La Guardia Civil ha desarticulado una trama que ofrecía retirada de uralita sin autorización y abandonaba los residuos peligrosos en una finca rústica

No todos los residuos acaban donde deberían. Y en el caso del amianto, un material altamente peligroso para la salud y el medio ambiente, el destino final es todavía más crítico. La Guardia Civil, a través del Servicio de Protección de la Naturaleza (Seprona) de Cuenca, ha detenido a tres personas vinculadas a una empresa de Alcalá de Henares que presuntamente ofrecía servicios de desmontaje de cubiertas de fibrocemento sin contar con las autorizaciones preceptivas.

La investigación, que se inició el pasado mes de abril tras la denuncia de un vecino que detectó irregularidades en la retirada de su tejado de uralita, ha destapado un modus operandi que se repitió en distintos puntos de España.
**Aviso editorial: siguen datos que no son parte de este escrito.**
(** [{a: 1}] is written as ["#a=1"], which is read as [{a: "1"}]: the
    number comes back as a string. *)
Lemma roundtrip_number_counterexample :
  let this := page_instance false true in
  let m := [("a", JNum 1)] in
  constructor no_Options = Normal this
  /\ serialize this m None = Normal "#a=1"
  /\ (let decoded :=
        getOpts (Some (options_hash "#a=1")) (page_world this [] "") in
      deref (snd decoded) (fst decoded) = [("a", JStr "1")]
      /\ deref (snd decoded) (fst decoded) <> m).
Proof.
  repeat split; try reflexivity. vm_compute. discriminate.
Qed.

(** The other objects of scalars that do not come back: a string that is a
    word for true, a string with the assignment character, a key with the
    separator, and the lone flag with the empty name. *)
Lemma roundtrip_limits :
  let this := page_instance false true in
  let back (m : props) :=
    match serialize this m None with
    | Normal text =>
      let decoded :=
        getOpts (Some (options_hash text)) (page_world this [] "") in
      Some (deref (snd decoded) (fst decoded))
    | Throw _ => None
    end in
  back [("a", JStr "yes")] = Some [("a", JBool true)]
  /\ back [("a", JStr "x=y")] = Some [("a", JArr [JStr "x"; JStr "y"])]
  /\ back [("a;b", JNull)] = Some [("a", JNull); ("b", JNull)]
  /\ back [(EmptyString, JNull)] = Some [].
Proof. repeat split; reflexivity. Qed.

Lemma roundtrip_default_witness :
  let w := page_world (page_instance false true) [] "" in
  let m := [("7", JNum 12); ("a", JStr "x"); ("flag", JNull);
            ("on", JBool true); ("off", JBool false)] in
  _getters (self w) = default_getters
  /\ _setters (self w) = default_setters
  /\ _json (self w) = None
  /\ well_formed m
  /\ Forall (fun e => plain (fst e) = true /\ reads_back (snd e) = true) m
  /\ Forall (fun e => ordinary (fst e) = true /\ in_range (snd e) = true) m
  /\ m <> [(EmptyString, JNull)]
  /\ exists text,
      serialize (self w) m None = Normal text
      /\ (cache_hit (self w) text = None ->
          let decoded := getOpts (Some (options_hash text)) w in
          deref (snd decoded) (fst decoded)
          = map (fun e => (fst e, as_read (snd e))) m
          /\ (Forall (fun e => typeof (snd e) <> T_N) m ->
              deref (snd decoded) (fst decoded) = m)).
Proof.
  intros w m.
  assert (Hwf : well_formed m).
  { split; [|reflexivity].
    apply (bool_decide_unpack (NoDup (keys m))). vm_compute. exact I. }
  assert (Hall : Forall (fun e => plain (fst e) = true
                                  /\ reads_back (snd e) = true) m).
  { unfold m. repeat (apply Forall_cons; split; [split; reflexivity|]).
    apply Forall_nil_2. }
  assert (Hdom : Forall (fun e => ordinary (fst e) = true
                                  /\ in_range (snd e) = true) m).
  { unfold m. repeat (apply Forall_cons; split; [split; reflexivity|]).
    apply Forall_nil_2. }
  assert (Hflag : m <> [(EmptyString, JNull)]) by discriminate.
  do 7 (split; [reflexivity || assumption|]).
  exact (roundtrip_default m None w eq_refl eq_refl eq_refl Hwf Hall Hdom
           Hflag).
Defined.

(** With the setter for [true] set to [false], [{a: true}] is not written
    as the flag ["#a"]: [serialize] throws. *)
Lemma serialize_boolean_literal_off_counterexample :
  let this := page_instance_without "true" in
  setSetter "true" (JBool false) (page_instance false true) = Normal this
  /\ serialize this [("a", JBool true)] None
     = Throw (TypeError "Invalid valid type passed to serialize()")
  /\ serialize this [("a", JBool true)] None <> Normal "#a".
Proof. repeat split; try reflexivity. discriminate. Qed.

Lemma serialize_boolean_literal_off_witness :
  let this := page_instance_without "true" in
  literal_of true (_setters this) = None
  /\ exists e,
      serialize this ([("n", JNull)] ++ ("a", JBool true) :: []) None
      = Throw e
      /\ ([("n", JNull)] = [] ->
          e = TypeError "Invalid valid type passed to serialize()").
Proof.
  intros this. split; [reflexivity|].
  exact (serialize_boolean_literal_off this [("n", JNull)] [] "a" true None
           eq_refl).
Defined.

Lemma getOpts_twice_same_object_witness :
  let a := options_hash "#a=1;b" in
  let w := page_world (page_instance false true) [] "" in
  let first := getOpts (Some a) w in
  let second := getOpts (Some a) (snd first) in
  go_hash a = Some "#a=1;b"
  /\ "#a=1;b" <> EmptyString /\ "#a=1;b" <> "#"
  /\ fst second = fst first
  /\ cache_hit (self (snd first)) "#a=1;b" = Some (fst first)
  /\ snd second = snd first
  /\ deref (snd second) (fst second) = deref (snd first) (fst first).
Proof.
  intros a w first second.
  assert (H1 : "#a=1;b" <> EmptyString) by discriminate.
  assert (H2 : "#a=1;b" <> "#") by discriminate.
  do 3 (split; [reflexivity || assumption|]).
  exact (getOpts_twice_same_object a "#a=1;b" w eq_refl H1 H2).
Defined.

Lemma getOpts_hit_ignores_defaults_witness :
  let a1 := options_hash "#a=1;b" in
  let a2 :=
    {| go_defaults := JObj [("z", JNum 9)]; go_hash := Some "#a=1;b";
       go_default := JUndefined; go_shortOpt := None |} in
  let w := page_world (page_instance false true) [] "" in
  let first := getOpts (Some a1) w in
  go_hash a1 = Some "#a=1;b" /\ go_hash a2 = Some "#a=1;b"
  /\ "#a=1;b" <> EmptyString /\ "#a=1;b" <> "#"
  /\ getOpts (Some a2) (snd first) = (fst first, snd first)
  /\ deref (snd (getOpts (Some a2) (snd first)))
       (fst (getOpts (Some a2) (snd first)))
     = deref (snd first) (fst first).
Proof.
  intros a1 a2 w first.
  assert (H1 : "#a=1;b" <> EmptyString) by discriminate.
  assert (H2 : "#a=1;b" <> "#") by discriminate.
  do 4 (split; [reflexivity || assumption|]).
  exact (getOpts_hit_ignores_defaults a1 a2 "#a=1;b" w eq_refl eq_refl H1 H2).
Defined.

Lemma replace_object_without_json_witness :
  let w := page_world (page_instance false true)
             [[("x", JObj [("k", JNum 1)])]] "#old" in
  _json (self w) = None /\ json (self w) = None
  /\ In ("x", JObj [("k", JNum 1)]) (deref w 0%nat)
  /\ exists e,
      replace 0%nat None w = (Throw e, w)
      /\ setHash_calls (snd (replace 0%nat None w)) = setHash_calls w
      /\ _lastHash (self (snd (replace 0%nat None w))) = _lastHash (self w)
      /\ _lastOpts (self (snd (replace 0%nat None w))) = _lastOpts (self w).
Proof.
  intros w.
  assert (Hin : In ("x", JObj [("k", JNum 1)]) (deref w 0%nat))
    by (left; reflexivity).
  do 3 (split; [reflexivity || assumption|]).
  exact (replace_object_without_json 0%nat None w "x" [("k", JNum 1)]
           eq_refl eq_refl Hin).
Defined.





End Examples.

(** ** Further properties *)

Section Further.

Context {the_host : Host}.


(** *** getOpts: the empty hash, the heap and the cache *)

(** [getOpts] in terms of the hash it works on. *)
Lemma getOpts_cases (arg : option GetOpts) (w : World) :
  getOpts arg w
  = if truthy_string (hash_of arg w) && negb (String.eqb (hash_of arg w) "#")
    then match cache_hit (self w) (hash_of arg w) with
         | Some opts => (opts, w)
         | None =>
           (length (heap w),
            {| self := set_lastOpts (Some (length (heap w)))
                         (set_lastHash (Some (hash_of arg w)) (self w));
               heap := heap w
                       ++ [read_segments (_getters (self w)) (_json (self w))
                             (seed_of arg) (stripped (hash_of arg w))];
               host := host w;
               setHash_calls := setHash_calls w |})
         end
    else alloc (seed_of arg) w.
Proof. reflexivity. Qed.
La empresa alcalaína se anunciaba como una compañía habilitada para gestionar este tipo de residuos peligrosos, generando una falsa apariencia de legalidad que transmitía a sus clientes.

El cobro y el engaño

Según las pesquisas de los agentes, la mecánica era siempre la misma: la empresa realizaba los trabajos de desmontaje, cobraba el importe correspondiente y, acto seguido, desaparecía sin aportar los certificados que acreditasen que las placas retiradas habían sido entregadas en instalaciones autorizadas para su tratamiento. Los clientes pagaban por un servicio de gestión medioambiental que nunca llegaba a completarse.

Pero el engaño iba más allá. Para dar apariencia de legalidad a sus operaciones, los detenidos introducían datos falsos en facturas y documentos técnicos, simulando que los residuos habían recibido el tratamiento exigido por la normativa.
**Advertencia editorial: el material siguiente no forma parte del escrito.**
(** Scenario 2: a DNS rule with two nameservers. *)
Lemma ipt_specialtarget_dns_witness :
  Iptables.ipt_rule dns_env "qbs-10-137-0-5" F4 (dns_list dns_env F4) dns_rule
  = Ok ["-A qbs-10-137-0-5 -d 1.1.1.1/32 -p tcp --dport 53:53 -j ACCEPT"
          +:+ Py.nl;
        "-A qbs-10-137-0-5 -d 8.8.8.8/32 -p tcp --dport 53:53 -j ACCEPT"
          +:+ Py.nl;
        "-A qbs-10-137-0-5 -d 1.1.1.1/32 -p udp --dport 53:53 -j ACCEPT"
          +:+ Py.nl;
        "-A qbs-10-137-0-5 -d 8.8.8.8/32 -p udp --dport 53:53 -j ACCEPT"
          +:+ Py.nl].
Proof.
  rewrite (ipt_specialtarget_dns dns_env "qbs-10-137-0-5" F4
             (dns_list dns_env F4) dns_rule None "accept"
             (plain_set_iter_ok _ _ _)
             ltac:(vm_compute; reflexivity)
             ltac:(vm_compute; reflexivity)
             ltac:(vm_compute; reflexivity)
             ltac:(vm_compute; reflexivity)).
  vm_compute. reflexivity.
Defined.
(** * contextkeeper: the project manager (src/project_manager.py)

    A shallow embedding of [ProjectConfig], its dictionary form
    ([to_dict] / [from_dict]) and the [ProjectManager] store, with the
    properties its specification states about them.

    Conventions of the embedding.
    - The dataclass annotations are the types of the record fields.
    - A Python [dict] read from JSON is a [gmap string pyval]; the
      [projects] dict of the manager, whose iteration order the code relies
      on, is an insertion-ordered association list ([PyDict]).
    - What the code draws from its environment is an explicit argument of
      the operation that draws it: [uuid.uuid4().hex], every
      [datetime.now().isoformat()], the outcome of the file write, the
      order in which [glob] yields the files.
    - An operation is a computation in a state-and-exception monad over
      [world]: the manager's attributes, the files of [config_dir] and the
      log. *)

From Stdlib Require Import String Ascii ZArith Lia.
From stdpp Require Import base option list sorting strings gmap.


(** ** Python values as [json.load] produces them

    A float is kept by its literal: no operation of the manager computes
    with numbers. *)

#[warnings="-register-all"]
Inductive pyval :=
| PNone
| PBool (b : bool)
| PInt (z : Z)
| PFloat (literal : string)
| PStr (s : string)
| PList (l : list pyval)
| PDict (m : gmap string pyval).

(** ** Exceptions and fallible computations *)

Inductive exn :=
| KeyError (key : string)
| ValueError
| TypeError
| AttributeError
| JSONDecodeError
| FileNotFoundError
| OSError
| IllTyped (field : string).

Inductive result (A : Type) :=
| Ok (a : A)
| Raise (e : exn).
Arguments Ok {A} a.
Arguments Raise {A} e.

#[global] Instance result_ret : MRet result := λ A a, Ok a.
#[global] Instance result_bind : MBind result := λ A B f r,
  match r with
  | Ok a => f a
  | Raise e => Raise e
  end.

Fixpoint traverse {A B} (f : A → result B) (l : list A) : result (list B) :=
  match l with
  | [] => Ok []
  | a :: l' => b ← f a; bs ← traverse f l'; Ok (b :: bs)
  end.

(** ** The data model *)

Inductive ProjectStatus := ACTIVE | PAUSED | ARCHIVED.

#[global] Instance ProjectStatus_eq_dec : EqDecision ProjectStatus.
Proof. solve_decision. Defined.

Module Status.
(** [ProjectStatus.X.value] *)
Definition value (s : ProjectStatus) : string :=
  match s with
  | ACTIVE => "active"
  | PAUSED => "paused"
  | ARCHIVED => "archived"
  end.

(** [ProjectStatus(v)]: lookup by value, [ValueError] when there is none. *)
Definition of_value (v : pyval) : result ProjectStatus :=
  match v with
  | PStr s =>
      if decide (s = "active") then Ok ACTIVE
      else if decide (s = "paused") then Ok PAUSED
      else if decide (s = "archived") then Ok ARCHIVED
      else Raise ValueError
  | _ => Raise ValueError
  end.
End Status.

Module Decision.
Record t := mk {
  id : string;
  decision : string;
  reasoning : string;
  timestamp : string;
  tags : list string
}.
End Decision.

Module Objective.
Record t := mk {
  id : string;
  title : string;
  description : string;
  created_at : string;
  completed_at : option string;
  status : string;
  priority : string
}.

Definition complete (now : string) (o : t) : t :=
  {| id := id o; title := title o; description := description o;
     created_at := created_at o; completed_at := Some now;
     status := "completed"; priority := priority o |}.
End Objective.

Module ProjectConfig.
Record t := mk {
  project_id : string;
  name : string;
  root_path : string;
  watch_dirs : list string;
  status : ProjectStatus;
  created_at : string;
  last_active : string;
  description : string;
  file_extensions : list string;
  decisions : list Decision.t;
  objectives : list Objective.t;
  metadata : gmap string pyval
}.

Definition default_file_extensions : list string :=
  [".py"; ".js"; ".jsx"; ".ts"; ".tsx"; ".md"; ".json"; ".yaml"].

(** Attribute assignments [project.x = v]. *)
Definition set_last_active (v : string) (p : t) : t :=
  {| project_id := project_id p; name := name p; root_path := root_path p;
     watch_dirs := watch_dirs p; status := status p;
     created_at := created_at p; last_active := v;
     description := description p; file_extensions := file_extensions p;
     decisions := decisions p; objectives := objectives p;
     metadata := metadata p |}.

Definition set_status (v : ProjectStatus) (p : t) : t :=
  {| project_id := project_id p; name := name p; root_path := root_path p;
     watch_dirs := watch_dirs p; status := v;
     created_at := created_at p; last_active := last_active p;
     description := description p; file_extensions := file_extensions p;
     decisions := decisions p; objectives := objectives p;
     metadata := metadata p |}.

Definition set_decisions (v : list Decision.t) (p : t) : t :=
  {| project_id := project_id p; name := name p; root_path := root_path p;
     watch_dirs := watch_dirs p; status := status p;
     created_at := created_at p; last_active := last_active p;
     description := description p; file_extensions := file_extensions p;
     decisions := v; objectives := objectives p;
     metadata := metadata p |}.

Definition set_objectives (v : list Objective.t) (p : t) : t :=
  {| project_id := project_id p; name := name p; root_path := root_path p;
     watch_dirs := watch_dirs p; status := status p;
     created_at := created_at p; last_active := last_active p;
     description := description p; file_extensions := file_extensions p;
     decisions := decisions p; objectives := v;
     metadata := metadata p |}.
End ProjectConfig.

(** ** Keyword arguments and the typed reading of a value

    A dataclass constructor called with the keyword arguments [kw] raises
    [TypeError] on a keyword that is no field and on a missing field
    without default. Python
    does not check the annotations: a value of another type than the
    annotated one would be stored as it is. Such a value has no image in
    the typed records above, and the embedding makes the constructor fail
    on it with [IllTyped], which is no Python exception. *)

Definition as_str (field : string) (v : pyval) : result string :=
  match v with
  | PStr s => Ok s
  | _ => Raise (IllTyped field)
  end.

Definition as_str_list (field : string) (v : pyval) : result (list string) :=
  match v with
  | PList l => traverse (as_str field) l
  | _ => Raise (IllTyped field)
  end.

Definition as_opt_str (field : string) (v : pyval) : result (option string) :=
  match v with
  | PNone => Ok None
  | PStr s => Ok (Some s)
  | _ => Raise (IllTyped field)
  end.

Definition as_dict (field : string) (v : pyval) : result (gmap string pyval) :=
  match v with
  | PDict m => Ok m
  | _ => Raise (IllTyped field)
  end.

(** A field without default. *)
Definition required (kw : gmap string pyval) (field : string) : result pyval :=
  match kw !! field with
  | Some v => Ok v
  | None => Raise TypeError
  end.

(** A field with a default. *)
Definition optional (kw : gmap string pyval) (field : string) (dflt : pyval)
  : pyval :=
  default dflt (kw !! field).

Definition only_fields (kw : gmap string pyval) (fields : gset string)
  : result unit :=
  if bool_decide (dom kw ⊆ fields) then Ok () else Raise TypeError.

(** [Decision] called with the keywords [kw], with [__post_init__]: [tags]
    is the empty list when [None]. *)
Definition Decision_init (kw : gmap string pyval) : result Decision.t :=
  only_fields kw {[ "id"; "decision"; "reasoning"; "timestamp"; "tags" ]};;
  v_id ← required kw "id";
  v_decision ← required kw "decision";
  v_reasoning ← required kw "reasoning";
  v_timestamp ← required kw "timestamp";
  id ← as_str "id" v_id;
  decision ← as_str "decision" v_decision;
  reasoning ← as_str "reasoning" v_reasoning;
  timestamp ← as_str "timestamp" v_timestamp;
  tags ← match optional kw "tags" PNone with
         | PNone => Ok []
         | v => as_str_list "tags" v
         end;
  Ok (Decision.mk id decision reasoning timestamp tags).

(** [Objective] called with the keywords [kw]: [completed_at], [status] and [priority] default to
    [None], ["pending"] and ["medium"]. *)
Definition Objective_init (kw : gmap string pyval) : result Objective.t :=
  only_fields kw {[ "id"; "title"; "description"; "created_at";
                    "completed_at"; "status"; "priority" ]};;
  v_id ← required kw "id";
  v_title ← required kw "title";
  v_description ← required kw "description";
  v_created_at ← required kw "created_at";
  id ← as_str "id" v_id;
  title ← as_str "title" v_title;
  description ← as_str "description" v_description;
  created_at ← as_str "created_at" v_created_at;
  completed_at ← as_opt_str "completed_at" (optional kw "completed_at" PNone);
  status ← as_str "status" (optional kw "status" (PStr "pending"));
  priority ← as_str "priority" (optional kw "priority" (PStr "medium"));
  Ok (Objective.mk id title description created_at completed_at status priority).

Definition ProjectConfig_fields : gset string :=
  {[ "project_id"; "name"; "root_path"; "watch_dirs"; "status"; "created_at";
     "last_active"; "description"; "file_extensions"; "decisions";
     "objectives"; "metadata" ]}.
El destino final: un olivar conquense

El rastro del material retirado condujo a los agentes hasta una finca privada de la provincia de Cuenca, dedicada al cultivo de olivos. Allí, lejos de cualquier centro homologado para residuos peligrosos, aparecieron abandonadas a la intemperie decenas de placas de fibrocemento. Un hallazgo que evidencia el grave riesgo ambiental y sanitario que supone esta práctica, ya que la degradación de las fibras de amianto expuestas al aire libre puede liberar micropartículas tóxicas.

Cuatro delitos y un juzgado de guardia

A los tres arrestados se les imputan presuntos delitos de estafa, intrusismo profesional, falsedad documental y contra los recursos naturales y el medio ambiente. Las diligencias practicadas, junto con los detenidos, han sido puestas a disposición de la Sección Civil y de Instrucción del Tribunal de Instancia de Guardia de San Clemente (Cuenca).

Un residuo con nombre propio

El amianto, también conocido como uralita en su forma de fibrocemento, está considerado un residuo peligroso. Su manipulación, transporte y eliminación están sometidos a una normativa específica y solo pueden ser realizados por empresas debidamente autorizadas e inscritas en el Registro de Empresas con Riesgo de Amianto (RERA). La inhalación de sus fibras, especialmente cuando se manipulan placas en mal estado o se rompen durante el desmontaje, puede provocar graves patologías pulmonares e incluso enfermedades cancerígenas.

La operación del Seprona pone de manifiesto la importancia de extremar la precaución al contratar este tipo de servicios y de exigir siempre la documentación que acredite la correcta gestión de los residuos. Una negligencia que, como demuestra este caso, puede acabar convirtiendo un olivar en un vertedero ilegal de materiales tóxicos.